* Your goal:
In the listing below, find each line with the string "subst" and return it.

* Dataset extract:
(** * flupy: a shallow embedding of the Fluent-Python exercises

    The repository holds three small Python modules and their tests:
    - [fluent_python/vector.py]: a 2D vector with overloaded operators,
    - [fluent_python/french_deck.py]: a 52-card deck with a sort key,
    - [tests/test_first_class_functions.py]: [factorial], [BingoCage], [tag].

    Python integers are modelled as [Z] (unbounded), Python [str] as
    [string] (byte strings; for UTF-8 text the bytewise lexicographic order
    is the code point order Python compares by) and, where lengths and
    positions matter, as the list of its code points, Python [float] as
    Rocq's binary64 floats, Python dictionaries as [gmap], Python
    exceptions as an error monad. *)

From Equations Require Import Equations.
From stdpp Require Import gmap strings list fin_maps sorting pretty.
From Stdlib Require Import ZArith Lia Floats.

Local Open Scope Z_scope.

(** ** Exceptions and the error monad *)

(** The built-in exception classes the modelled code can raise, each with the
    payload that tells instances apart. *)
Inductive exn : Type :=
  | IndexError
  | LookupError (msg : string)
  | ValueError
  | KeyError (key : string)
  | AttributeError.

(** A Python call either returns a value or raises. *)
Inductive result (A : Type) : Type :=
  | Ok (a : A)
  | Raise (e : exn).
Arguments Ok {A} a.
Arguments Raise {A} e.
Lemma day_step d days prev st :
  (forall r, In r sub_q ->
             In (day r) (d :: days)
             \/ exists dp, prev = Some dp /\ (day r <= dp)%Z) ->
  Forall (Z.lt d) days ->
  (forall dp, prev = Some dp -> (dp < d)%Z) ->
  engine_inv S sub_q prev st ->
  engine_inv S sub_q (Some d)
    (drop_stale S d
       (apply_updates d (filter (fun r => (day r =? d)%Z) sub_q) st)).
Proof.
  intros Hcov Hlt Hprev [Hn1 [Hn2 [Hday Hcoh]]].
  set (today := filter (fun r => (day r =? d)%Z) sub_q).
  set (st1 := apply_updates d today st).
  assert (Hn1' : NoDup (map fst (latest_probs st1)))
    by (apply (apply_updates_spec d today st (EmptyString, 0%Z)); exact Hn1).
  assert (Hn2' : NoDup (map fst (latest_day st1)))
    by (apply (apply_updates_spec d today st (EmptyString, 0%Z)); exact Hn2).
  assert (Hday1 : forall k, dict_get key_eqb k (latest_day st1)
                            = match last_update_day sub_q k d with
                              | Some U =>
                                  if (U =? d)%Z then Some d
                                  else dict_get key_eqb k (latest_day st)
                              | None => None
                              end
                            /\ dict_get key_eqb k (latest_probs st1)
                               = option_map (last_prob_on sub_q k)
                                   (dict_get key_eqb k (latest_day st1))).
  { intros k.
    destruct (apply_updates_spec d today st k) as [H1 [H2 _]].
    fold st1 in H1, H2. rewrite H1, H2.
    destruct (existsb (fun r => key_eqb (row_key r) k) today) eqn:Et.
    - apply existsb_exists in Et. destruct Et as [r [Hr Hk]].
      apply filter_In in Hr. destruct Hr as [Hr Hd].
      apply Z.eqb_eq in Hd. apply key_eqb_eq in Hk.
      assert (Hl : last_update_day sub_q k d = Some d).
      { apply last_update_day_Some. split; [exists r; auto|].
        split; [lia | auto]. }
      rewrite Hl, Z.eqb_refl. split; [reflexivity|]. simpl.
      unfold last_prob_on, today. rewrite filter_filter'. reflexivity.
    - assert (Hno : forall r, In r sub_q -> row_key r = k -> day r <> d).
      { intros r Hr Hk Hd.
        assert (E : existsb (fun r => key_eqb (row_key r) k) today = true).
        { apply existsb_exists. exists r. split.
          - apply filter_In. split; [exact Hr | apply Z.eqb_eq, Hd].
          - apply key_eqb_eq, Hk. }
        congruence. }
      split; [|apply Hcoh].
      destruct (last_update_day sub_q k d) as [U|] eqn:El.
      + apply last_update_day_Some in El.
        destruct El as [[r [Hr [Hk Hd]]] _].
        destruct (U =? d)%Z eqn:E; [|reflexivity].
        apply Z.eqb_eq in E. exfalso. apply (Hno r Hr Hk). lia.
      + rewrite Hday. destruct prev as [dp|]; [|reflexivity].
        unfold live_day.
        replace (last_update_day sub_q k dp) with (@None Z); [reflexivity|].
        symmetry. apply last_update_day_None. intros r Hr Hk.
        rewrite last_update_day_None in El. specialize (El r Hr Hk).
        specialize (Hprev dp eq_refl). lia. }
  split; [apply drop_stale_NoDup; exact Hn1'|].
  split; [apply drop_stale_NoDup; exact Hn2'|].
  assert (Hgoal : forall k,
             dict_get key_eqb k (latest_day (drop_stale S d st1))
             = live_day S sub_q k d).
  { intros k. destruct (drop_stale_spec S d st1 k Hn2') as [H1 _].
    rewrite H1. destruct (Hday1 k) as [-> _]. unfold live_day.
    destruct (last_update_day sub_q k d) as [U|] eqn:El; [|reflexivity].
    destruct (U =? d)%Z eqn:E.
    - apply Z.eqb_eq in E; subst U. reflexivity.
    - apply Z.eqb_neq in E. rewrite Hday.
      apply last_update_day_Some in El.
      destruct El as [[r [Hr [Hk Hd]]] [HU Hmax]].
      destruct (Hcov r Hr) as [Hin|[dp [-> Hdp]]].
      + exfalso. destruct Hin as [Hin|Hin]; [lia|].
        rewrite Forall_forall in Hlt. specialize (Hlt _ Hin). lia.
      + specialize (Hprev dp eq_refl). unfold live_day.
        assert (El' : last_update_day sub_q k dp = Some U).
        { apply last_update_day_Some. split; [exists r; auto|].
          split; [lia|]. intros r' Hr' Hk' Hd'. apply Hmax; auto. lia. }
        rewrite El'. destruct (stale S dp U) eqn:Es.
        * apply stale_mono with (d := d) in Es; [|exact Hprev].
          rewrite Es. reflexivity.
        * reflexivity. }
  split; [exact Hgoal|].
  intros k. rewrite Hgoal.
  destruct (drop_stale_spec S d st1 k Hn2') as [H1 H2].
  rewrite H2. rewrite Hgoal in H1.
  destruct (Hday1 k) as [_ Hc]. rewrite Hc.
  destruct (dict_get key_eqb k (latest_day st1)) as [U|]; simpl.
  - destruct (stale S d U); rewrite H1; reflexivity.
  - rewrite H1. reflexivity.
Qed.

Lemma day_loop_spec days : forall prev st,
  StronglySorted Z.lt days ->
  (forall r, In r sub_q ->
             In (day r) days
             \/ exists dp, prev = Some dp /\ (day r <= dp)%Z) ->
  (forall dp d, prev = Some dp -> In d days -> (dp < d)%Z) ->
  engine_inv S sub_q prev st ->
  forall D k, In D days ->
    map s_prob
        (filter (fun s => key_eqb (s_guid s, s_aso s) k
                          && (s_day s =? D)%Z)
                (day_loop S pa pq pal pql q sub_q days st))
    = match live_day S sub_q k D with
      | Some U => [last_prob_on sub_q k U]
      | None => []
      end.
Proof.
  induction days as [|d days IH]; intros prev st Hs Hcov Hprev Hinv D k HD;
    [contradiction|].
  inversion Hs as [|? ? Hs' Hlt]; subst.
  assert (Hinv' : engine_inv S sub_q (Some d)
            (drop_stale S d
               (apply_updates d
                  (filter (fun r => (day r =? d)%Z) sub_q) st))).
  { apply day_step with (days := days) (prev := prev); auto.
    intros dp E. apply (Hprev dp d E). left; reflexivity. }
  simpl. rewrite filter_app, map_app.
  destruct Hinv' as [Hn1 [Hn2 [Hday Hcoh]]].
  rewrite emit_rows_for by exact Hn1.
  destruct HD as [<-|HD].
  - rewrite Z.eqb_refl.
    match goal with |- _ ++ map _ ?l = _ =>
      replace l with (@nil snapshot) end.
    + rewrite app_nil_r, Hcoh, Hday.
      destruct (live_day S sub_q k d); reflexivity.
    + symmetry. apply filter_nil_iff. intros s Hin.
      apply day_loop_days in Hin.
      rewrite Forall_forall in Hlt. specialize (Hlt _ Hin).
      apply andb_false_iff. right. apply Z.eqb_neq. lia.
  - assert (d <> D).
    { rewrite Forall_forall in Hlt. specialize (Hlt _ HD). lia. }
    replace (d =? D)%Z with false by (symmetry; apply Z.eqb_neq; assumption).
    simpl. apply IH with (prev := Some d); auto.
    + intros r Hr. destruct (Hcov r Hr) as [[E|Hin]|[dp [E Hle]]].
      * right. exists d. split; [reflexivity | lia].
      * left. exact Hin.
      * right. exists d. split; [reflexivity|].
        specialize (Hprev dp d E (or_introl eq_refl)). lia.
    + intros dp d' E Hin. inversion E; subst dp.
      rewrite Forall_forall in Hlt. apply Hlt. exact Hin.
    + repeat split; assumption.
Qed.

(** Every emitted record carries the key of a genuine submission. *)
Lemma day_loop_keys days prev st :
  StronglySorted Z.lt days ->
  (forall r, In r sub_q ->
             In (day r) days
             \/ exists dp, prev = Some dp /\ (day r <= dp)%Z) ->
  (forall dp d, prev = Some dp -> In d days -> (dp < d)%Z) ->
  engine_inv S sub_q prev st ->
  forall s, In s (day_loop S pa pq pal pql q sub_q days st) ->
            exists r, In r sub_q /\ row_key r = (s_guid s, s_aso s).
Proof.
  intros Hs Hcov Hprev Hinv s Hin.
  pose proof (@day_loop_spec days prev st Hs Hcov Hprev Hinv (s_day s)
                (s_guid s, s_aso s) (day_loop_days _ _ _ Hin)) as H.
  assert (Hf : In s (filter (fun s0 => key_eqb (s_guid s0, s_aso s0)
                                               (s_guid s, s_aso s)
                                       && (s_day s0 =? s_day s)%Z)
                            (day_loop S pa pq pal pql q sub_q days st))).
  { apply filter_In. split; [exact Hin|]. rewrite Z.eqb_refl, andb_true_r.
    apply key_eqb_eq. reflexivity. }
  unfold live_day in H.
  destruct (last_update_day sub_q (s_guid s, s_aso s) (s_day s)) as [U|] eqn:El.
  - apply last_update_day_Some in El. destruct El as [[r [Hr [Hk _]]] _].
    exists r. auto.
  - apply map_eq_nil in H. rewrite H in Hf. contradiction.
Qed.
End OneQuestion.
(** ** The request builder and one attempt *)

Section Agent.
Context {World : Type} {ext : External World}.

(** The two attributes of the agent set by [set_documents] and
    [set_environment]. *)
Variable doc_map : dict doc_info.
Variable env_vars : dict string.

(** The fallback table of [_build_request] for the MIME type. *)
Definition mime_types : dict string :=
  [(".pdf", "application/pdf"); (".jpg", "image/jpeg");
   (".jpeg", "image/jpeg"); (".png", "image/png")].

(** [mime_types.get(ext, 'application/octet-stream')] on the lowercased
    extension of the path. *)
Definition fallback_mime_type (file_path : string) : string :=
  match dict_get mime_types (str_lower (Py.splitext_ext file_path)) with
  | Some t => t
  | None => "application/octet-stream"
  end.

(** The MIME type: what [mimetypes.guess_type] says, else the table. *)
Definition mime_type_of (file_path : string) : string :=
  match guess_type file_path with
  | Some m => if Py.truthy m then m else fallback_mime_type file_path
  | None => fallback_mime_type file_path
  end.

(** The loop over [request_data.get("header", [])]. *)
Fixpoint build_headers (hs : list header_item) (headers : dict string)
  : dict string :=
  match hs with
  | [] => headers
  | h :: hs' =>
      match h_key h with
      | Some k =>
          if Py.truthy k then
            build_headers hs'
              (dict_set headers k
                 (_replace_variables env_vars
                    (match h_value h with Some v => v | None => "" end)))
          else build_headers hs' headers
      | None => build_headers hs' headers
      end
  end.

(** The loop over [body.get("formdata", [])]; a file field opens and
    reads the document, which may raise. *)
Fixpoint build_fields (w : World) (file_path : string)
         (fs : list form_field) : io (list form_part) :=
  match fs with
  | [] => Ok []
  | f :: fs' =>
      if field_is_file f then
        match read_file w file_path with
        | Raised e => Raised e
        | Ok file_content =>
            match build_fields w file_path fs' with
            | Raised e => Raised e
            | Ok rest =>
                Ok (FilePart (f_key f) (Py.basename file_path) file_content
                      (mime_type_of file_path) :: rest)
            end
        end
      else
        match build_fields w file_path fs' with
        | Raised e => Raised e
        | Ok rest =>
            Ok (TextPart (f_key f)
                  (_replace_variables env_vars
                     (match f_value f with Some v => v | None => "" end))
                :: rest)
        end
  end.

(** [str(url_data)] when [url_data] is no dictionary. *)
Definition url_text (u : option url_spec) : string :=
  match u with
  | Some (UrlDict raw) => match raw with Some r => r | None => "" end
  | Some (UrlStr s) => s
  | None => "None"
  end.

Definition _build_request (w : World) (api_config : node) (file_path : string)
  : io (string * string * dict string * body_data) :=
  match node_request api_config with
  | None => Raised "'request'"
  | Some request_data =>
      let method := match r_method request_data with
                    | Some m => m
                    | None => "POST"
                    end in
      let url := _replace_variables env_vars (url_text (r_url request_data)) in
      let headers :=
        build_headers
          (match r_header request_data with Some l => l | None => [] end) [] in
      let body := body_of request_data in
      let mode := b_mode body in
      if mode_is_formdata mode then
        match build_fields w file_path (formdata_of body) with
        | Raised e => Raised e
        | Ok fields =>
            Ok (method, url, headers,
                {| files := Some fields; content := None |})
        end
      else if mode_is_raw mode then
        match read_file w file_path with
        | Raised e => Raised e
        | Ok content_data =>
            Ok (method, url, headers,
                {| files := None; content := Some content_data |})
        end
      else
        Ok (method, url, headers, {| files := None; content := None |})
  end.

* Solved exercise:
    - apply Z.eqb_eq in E; subst U. reflexivity.
  inversion Hs as [|? ? Hs' Hlt]; subst.
    + intros dp d' E Hin. inversion E; subst dp.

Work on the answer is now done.